Will the walls of public radio become porous and let in more two-way experiences? I believe that’s where lots of media experiences will shift. We’ve seen the host-caller model for decades. What comes next (perhaps) is dozens of hosts and a few curators, plus the ability to interact at different levels. We see this last piece realized in the frequent use of, “For more information, visit WBUR.org and click on ‘news’” types of moments in broadcasts.

By the way, want a sign that WBUR gets it? Check out Inside WBUR. Front and center of the page? A Flickr photo slideshow of what? Mostly people visiting WBUR during these social outreach events.

This station is using Flickr (the source of all the Creative Commons images I use to illustrate my posts), Twitter, blogs, and is hosting face to face meetups with the community developed using these tools. This sort of wholesale adoption is something other stations should observe and consider emulating, WBUR has not missed  beat. If you want to take a look at what a solid stance in social media should look like for  radio station check out the WBUR- In Focus page. They present the ability for listeners to interact with the station on that listener’s preferred platform. Only use MySpace? No problem, WBUR is there. Facebook? Likewise. YouTube? You betcha!

It is such a simple thing, find a way for listeners to interact in whatever way and on whatever level they wish. It’s all about the conversation, social media is merely a variety of new ways to communicate and expand that conversation. As Chris Brogan points out, since public stations like WBUR rely on listener contributions, allowing more opportunities for those donations to be made is extremely important.

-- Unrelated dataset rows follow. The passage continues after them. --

(** * ibmiotf: the connection / publish-acknowledgement core

    A shallow embedding of [src/ibmiotf/__init__.py]: the broker address
    resolution, the exception classes, the MQTT [AbstractClient]
    (connect, disconnect, the paho callbacks, the encoder registry) and the
    [HttpAbstractClient] (encoder registry, content types).

    Python objects are modelled as follows.
    - An argument that is [None] or a [str] is an [option string].
    - A dict is a [gmap]; the value [None] stored in
      [_onPublishCallbacks] is [None : option pyref], so a present key that
      holds [None] reads [Some None].
    - A callable or a codec module is a reference [pyref]; calling a
      callable is recorded as an [EvInvoke] event, and whether the call
      returns or raises is an input of the method that makes it.
    - Every effect on the outside world (a call into the paho client, a log
      record, the call of a user callback) is an [event]; a method is a
      function from the client's state to the final state, the events it
      emitted in order, and either its return value or the exception that
      left it.  State changes made before an exception is raised stay. *)

From Stdlib Require Import ZArith Ascii String List Bool Lia.
From stdpp Require Import base option list gmap strings pretty.

Open Scope Z_scope.
Open Scope string_scope.
Open Scope list_scope.

(** ** Exceptions *)

(** Class objects.  The first six are Python's own; the others are the
    [class] statements of the module. *)
Module Cls.

Inductive t : Type :=
| BaseException
| Exception
| LookupError
| KeyError
| TypeError
| OSError                         (* [socket.error] is this class *)
| ConnectionException
| ConfigurationException
| UnsupportedAuthenticationMethod
| InvalidEventException
| MissingMessageDecoderException
| MissingMessageEncoderException
| APIException.

#[global] Instance eq_dec : EqDecision t.
Proof. solve_decision. Defined.

(** The base named in each [class X(Base)] statement; [None] for the root. *)
Definition base (c : t) : option t :=
  match c with
  | BaseException => None
  | Exception => Some BaseException
  | LookupError => Some Exception
  | KeyError => Some LookupError
  | TypeError => Some Exception
  | OSError => Some Exception
  | ConnectionException => Some Exception
  | ConfigurationException => Some ConnectionException
  | UnsupportedAuthenticationMethod => Some ConnectionException
  | InvalidEventException => Some Exception
  | MissingMessageDecoderException => Some Exception
  | MissingMessageEncoderException => Some Exception
  | APIException => Some Exception
  end.

(** The class and its bases, nearest first, following [base] for at most
    [fuel] steps. *)
Fixpoint mro_upto (fuel : nat) (c : t) : list t :=
  c :: match fuel with
       | O => []
       | S n => match base c with
                | Some b => mro_upto n b
                | None => []
                end
       end.

(** No chain of bases is longer than three steps. *)
Definition mro (c : t) : list t := mro_upto 3 c.

Definition issubclass (c d : t) : bool := bool_decide (d ∈ mro c).

End Cls.

(** Exception values with the fields their [__init__] stores. *)
Inductive exn : Type :=
| ConnectionException (reason : string)
| ConfigurationException (reason : string)
| UnsupportedAuthenticationMethod (method : string)
| InvalidEventException (reason : string)
| MissingMessageDecoderException (format : string)
| MissingMessageEncoderException (format : string)
| APIException (httpCode : Z) (message : string) (response : string)
| KeyError (key : string)
| TypeError (msg : string)
| socket_error (detail : string).

Definition class_of (e : exn) : Cls.t :=
  match e with
  | ConnectionException _ => Cls.ConnectionException
  | ConfigurationException _ => Cls.ConfigurationException
  | UnsupportedAuthenticationMethod _ => Cls.UnsupportedAuthenticationMethod
  | InvalidEventException _ => Cls.InvalidEventException
  | MissingMessageDecoderException _ => Cls.MissingMessageDecoderException
  | MissingMessageEncoderException _ => Cls.MissingMessageEncoderException
  | APIException _ _ _ => Cls.APIException
  | KeyError _ => Cls.KeyError
  | TypeError _ => Cls.TypeError
  | socket_error _ => Cls.OSError
  end.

The lessons seen here easily translate to non public radio, after all it is radio’s engagement with its audience that is important. Ratings are one direct metric of the importance of this audience loyalty. It is vitally important to remember that the conversation, not the application, is the important part. An honest, human interaction is the one essential component of making social media work. Without that, it rapidly becomes perceived as SPAM.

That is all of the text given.